# Introduction to Python and Natural Language Technologies

__Lecture 04, NumPy__

__March 2, 2020__

# Numpy

"NumPy is the fundamental package for scientific computing with Python."

https://numpy.org/

NumPy provides:

* linear algebra, Fourier transform and random numbers,
* easy-to-use matrices, arrays, tensors,
* heavy optimization and
* C/C++/Fortran integration.

"Numpy is the MATLAB of python!"

We import NumPy as `np` by convenction:

In [None]:
import numpy as np

NumPy uses an underlying [BLAS](http://www.netlib.org/blas/) library, just as MATLAB does. These libraries employ vectorization.
* Anaconda uses IntelMKL (Intel's proprietary math library)
* If you install numpy manually, and you have previously installed [OpenBLAS](http://www.openblas.net/) (free, opensource), then NumPy will use that.

In [None]:
np.show_config()

# N-dimensional arrays

The core object of NumPy is `ndarray` (_$n$-dimensional array_).

In [None]:
A = np.array([[1, 2], [3, 4], [5, 6]])
print(type(A))
A

## Constructing arrays

Ndarray should never be constructed directly.

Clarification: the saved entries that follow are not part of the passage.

(* ===== verification/Schedule.v ===== *)
(** * Work-sharing schedules (src/lib/libbomp/kmp.c)

    The compiler calls [__kmpc_for_static_init_{4,4u,8,8u}] at the start of a
    statically scheduled loop to learn which iterations the calling thread
    runs.  The macro is translated once, for any of its four integer types,
    with the usual arithmetic conversions and with overflow undefined on the
    signed types.  The theorems show that the threads' ranges partition the
    iteration space. *)

From S2P Require Import Prelude.

(** ** Integer types *)

(** [TYPE] of the macro. *)
Record int_type := IntType { ity_width : Z; ity_signed : bool }.

Definition int32_t := IntType 32 true.
Definition uint32_t := IntType 32 false.
Definition int64_t := IntType 64 true.
Definition uint64_t := IntType 64 false.

Definition ity_min (t : int_type) : Z :=
  if ity_signed t then - 2 ^ (ity_width t - 1) else 0.

Definition ity_max (t : int_type) : Z :=
  if ity_signed t then 2 ^ (ity_width t - 1) - 1 else 2 ^ ity_width t - 1.

(** Conversion to the type, and the result of an operation on it. *)
Definition conv (t : int_type) (z : Z) : Z :=
  if ity_signed t then signed (ity_width t) z else wrap (ity_width t) z.

Definition arith (t : int_type) (z : Z) : outcome Z :=
  if ity_signed t then
    if (ity_min t <=? z) && (z <=? ity_max t) then Ret z else Fault
  else Ret (wrap (ity_width t) z).

Definition quot (t : int_type) (a b : Z) : outcome Z :=
  if b =? 0 then Fault else arith t (Z.quot a b).

Definition rem (t : int_type) (a b : Z) : outcome Z :=
  if b =? 0 then Fault else _ ← arith t (Z.quot a b); Ret (Z.rem a b).

(** A failed [assert]: the process dies of SIGABRT. *)
Definition abort {A} : outcome A := Exit 134.

(** ** Definitions *)

(** [enum sched_type] *)
Definition kmp_sch_static_chunked : Z := 33.
Definition kmp_sch_static : Z := 34.

(** The variables the caller passes by reference; [plastiter] may be NULL. *)
Record loop_bounds := LoopBounds {
  plower : Z; pupper : Z; pstride : Z; plastiter : option Z
}.

Definition total_trips (t : int_type) (lower upper incr : Z) : outcome Z :=
  if incr =? 1 then d ← arith t (upper - lower); arith t (d + 1)
  else if incr =? conv t (-1) then d ← arith t (lower - upper); arith t (d + 1)
  else if 1 <? incr then
    d ← arith t (upper - lower); q ← quot t d incr; arith t (q + 1)
  else
    d ← arith t (lower - upper); m ← arith t (- incr);
    q ← quot t d m; arith t (q + 1).

(** [if(plastiter != NULL) *plastiter = flag] *)
Definition set_last (flag : outcome bool) (b : loop_bounds) : outcome loop_bounds :=
  match plastiter b with
  | None => Ret b
  | Some _ =>
      f ← flag;
      Ret (LoopBounds (plower b) (pupper b) (pstride b) (Some (Z.b2z f)))
  end.

(** [case kmp_sch_static]; [gtid] is the thread's number converted to the type. *)
Definition static_bounds (t : int_type) (nthreads tid trips incr : Z)
    (b : loop_bounds) : outcome loop_bounds :=
  let gtid := conv t tid in
  if trips <? conv t nthreads then
    b' ← (if gtid <? trips then
            g ← arith t (gtid * incr); x ← arith t (plower b + g);
            Ret (LoopBounds x x (pstride b) (plastiter b))
          else
            x ← arith t (pupper b + incr);
            Ret (LoopBounds x (pupper b) (pstride b) (plastiter b)));
    set_last (last ← arith t (trips - 1); Ret (gtid =? last)) b'
  else
    chunk ← quot t trips (conv t nthreads);
    extras ← rem t trips (conv t nthreads);
    g ← arith t (gtid * chunk);
    s ← arith t (g + (if gtid <? extras then gtid else extras));
    m ← arith t (incr * s);
    lower ← arith t (plower b + m);
    c ← arith t (chunk * incr);
    u ← arith t (lower + c);
    upper ← arith t (u - (if gtid <? extras then 0 else incr));
    set_last (Ret (tid =? nthreads - 1))
      (LoopBounds lower upper (pstride b) (plastiter b)).

(** [case kmp_sch_static_chunked] *)
Definition chunked_bounds (t : int_type) (nthreads tid trips incr chunk : Z)
    (b : loop_bounds) : outcome loop_bounds :=
  let gtid := conv t tid in
  let chunk := if chunk <? 1 then 1 else chunk in
  span ← arith t (chunk * incr);
  stride ← arith t (span * conv t nthreads);
  g ← arith t (span * gtid);
  lower ← arith t (plower b + g);
  u ← arith t (lower + span);
  upper ← arith t (u - incr);
  set_last
    (last ← arith t (trips - 1);
     q ← quot t last chunk;
     r ← rem t q (conv t nthreads);
     Ret (gtid =? r))
    (LoopBounds lower upper stride (plastiter b)).

Definition kmpc_for_static_init (t : int_type) (nthreads gtid schedtype : Z)
    (b : loop_bounds) (incr chunk : Z) : outcome loop_bounds :=
  trips ← total_trips t (plower b) (pupper b) incr;
  if schedtype =? kmp_sch_static then static_bounds t nthreads gtid trips incr b
  else if schedtype =? kmp_sch_static_chunked then
    chunked_bounds t nthreads gtid trips incr chunk b
  else abort.

Definition kmpc_for_static_init_4 := kmpc_for_static_init int32_t.
Definition kmpc_for_static_init_4u := kmpc_for_static_init uint32_t.
Definition kmpc_for_static_init_8 := kmpc_for_static_init int64_t.
Definition kmpc_for_static_init_8u := kmpc_for_static_init uint64_t.

(** Dynamic schedules are not implemented. *)
Definition kmpc_dispatch_init_4 (lb ub st chunk : Z) : outcome () := abort.
Definition kmpc_dispatch_next_4 : outcome Z := abort.
Definition kmpc_dispatch_fini_4 : outcome () := abort.

Definition kmpc_master (global_tid : Z) : Z := if global_tid =? 0 then 1 else 0.

(** ** Specification *)

(** The iterations of [for(i = l; i <= u; i += s)], respectively [i >= u] for
    a negative step. *)
Definition trips_of (l u s : Z) : Z :=
  if 0 <? s then (u - l) / s + 1 else (l - u) / (- s) + 1.

Definition loop_iters (l u s : Z) : list Z :=
  (fun k => l + k * s) <$> seqZ 0 (trips_of l u s).

(** What the compiler's loop around a chunked schedule runs in its [c]-th
    round: the thread's chunk moved [c] strides ahead, cut at the loop's end. *)
Definition chunk_iters (b : loop_bounds) (u s c : Z) : list Z :=
  filter (fun i => (if 0 <? s then i <=? u else u <=? i) = true)
    (loop_iters (plower b + c * pstride b) (pupper b + c * pstride b) s).

(** A non-empty loop whose bounds, step and length the type can hold.  The
    unsigned variants are only right for upward loops and for the step -1, see
    [unsigned_step_skips]. *)
Record loop_fits (t : int_type) (nthreads l u s : Z) : Prop := LoopFits {
  fits_width : 32 <= ity_width t;
  fits_threads : 0 < nthreads < 2 ^ 31;
  fits_l : ity_min t <= l <= ity_max t;
  fits_u : ity_min t <= u <= ity_max t;
  fits_end : ity_min t <= u + s <= ity_max t;
  fits_dir : 0 < s /\ l <= u \/ s < 0 /\ u <= l;
  fits_step : ity_signed t = false -> -1 <= s;
  fits_span : Z.abs (u - l) + Z.abs s <= ity_max t
}.

(** [v] is the value of the type that stands for the integer [z]: signed
    computations must not leave the type, unsigned ones wrap around. *)
Definition rep (t : int_type) (v z : Z) : Prop :=
  v = conv t z /\ (ity_signed t = true -> ity_min t <= z <= ity_max t).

A number of functions exist for constructing arrays:

__`np.array`__: manually specify each element

In [None]:
np.array([[1, 2], [3, 4], [5, 6]])

It can also take a sequence or a generator:

In [None]:
np.array(range(1, 7))

__`np.arange`__: range. Unlike the built-in `range`, `np.arange` supports float arguments

In [None]:
np.arange(1.1, 10.1, 1.5)

__`np.linspace`__: equally divided interval

In [None]:
A = np.linspace(0, 10, 5)
print(A.shape, type(A))
A

This is often useful for creating a fine-grained scale:

In [None]:
np.linspace(0, 10, 101)

__`np.ones`__: fills an array with 1s

In [None]:
np.ones((2, 3, 2))

__`np.zeros`__: fills an array with 0s

In [None]:
np.zeros((2, 3))

__`np.ones_like`__ and __`np.zeros_like`__ copy another array's shape and dtype:

In [None]:
A = np.array([[2, 3, -1], [1, 2, 6]])
np.ones_like(A)

In [None]:
A = np.array([[2.1, 3, -1], [1, 2, 6]])
np.zeros_like(A)

__`np.eye`__: creates an identity matrix, only works in 2D

In [None]:
np.eye(3)

In [None]:
np.eye(4, dtype=bool)

It doesn't have to be a square matrix:

In [None]:
np.eye(5, 2)

there is no `np.eye_like`, but you can use the following:

In [None]:
A = np.array([[2, 3, -1], [1, 2, 6]])
np.eye(*A.shape, dtype=A.dtype)

## Basic properties of ndarrays

`A.shape` is a tuple of the array's dimensions

In [None]:
A.shape

and `dtype` is the type of the elements

In [None]:
A.dtype

In [None]:
A = np.array([1.5, 2])
A.shape, A.dtype

`nbytes` gives us the memory footprint of the array:

In [None]:
A.nbytes

In [None]:
A = np.zeros((1000, ))
A.nbytes

In [None]:
A = np.zeros((1000, ), dtype=np.bool)
A.nbytes

In [None]:
A = np.zeros((1000, ), dtype=np.uint16)
A.nbytes

## Accessing elements

Arrays are zero-indexed.

Accessing one row:

In [None]:
A = np.array([[1, 2], [3, 4], [5, 6]])
print(A.shape)
A[0], A[1], type(A[0])

Accessing one column:

In [None]:
A[:, 0], type(A[:, 0])

Accessing a single element:

In [None]:
A[2, 1], type(A[2, 1])

Accessing a range of rows / columns

In [None]:
A[:2]  # or A[:2, :]

In [None]:
A[:, 1:]

In [None]:
A[::2]

In general, an $n$-dimensional array requires $n$ indices to access its scalar elements.

In [None]:
B = np.array([[[1, 2, 3],[4, 5, 6]]])
B.shape, B.ndim

In [None]:
B[0].shape

In [None]:
B[0, 1], B[0, 1].shape

3 indices access scalar members if ndim is 3

In [None]:
B[0, 1, 2], B[0, 1, 2].shape

## Slicing, advanced indexing

`:` retrieves the full size along that dimension.

In [None]:
A = np.array([[1, 2, 3], [4, 5, 6]])
print(A)
print(A[0])
print(A[0, :]) # first row
print(A[:, 0])  # first column

These are 1D vectors, neither $1\times n$ nor $n\times1$ matrices!

In [None]:
A[0, :].shape, A[:, 0].shape

In [None]:
B = np.array([[[1, 2, 3],[4, 5, 6]]])
B.shape

In [None]:
print(B[:, 1, :].shape)
B[:, 1, :]

In [None]:
B[0, 1, :], B[0, 1, :].shape

In [None]:
type(B[0, 1, 1]), B[0, 1, 1]

In [None]:
isinstance(B[0, 1, 1], np.integer), isinstance(2, np.integer)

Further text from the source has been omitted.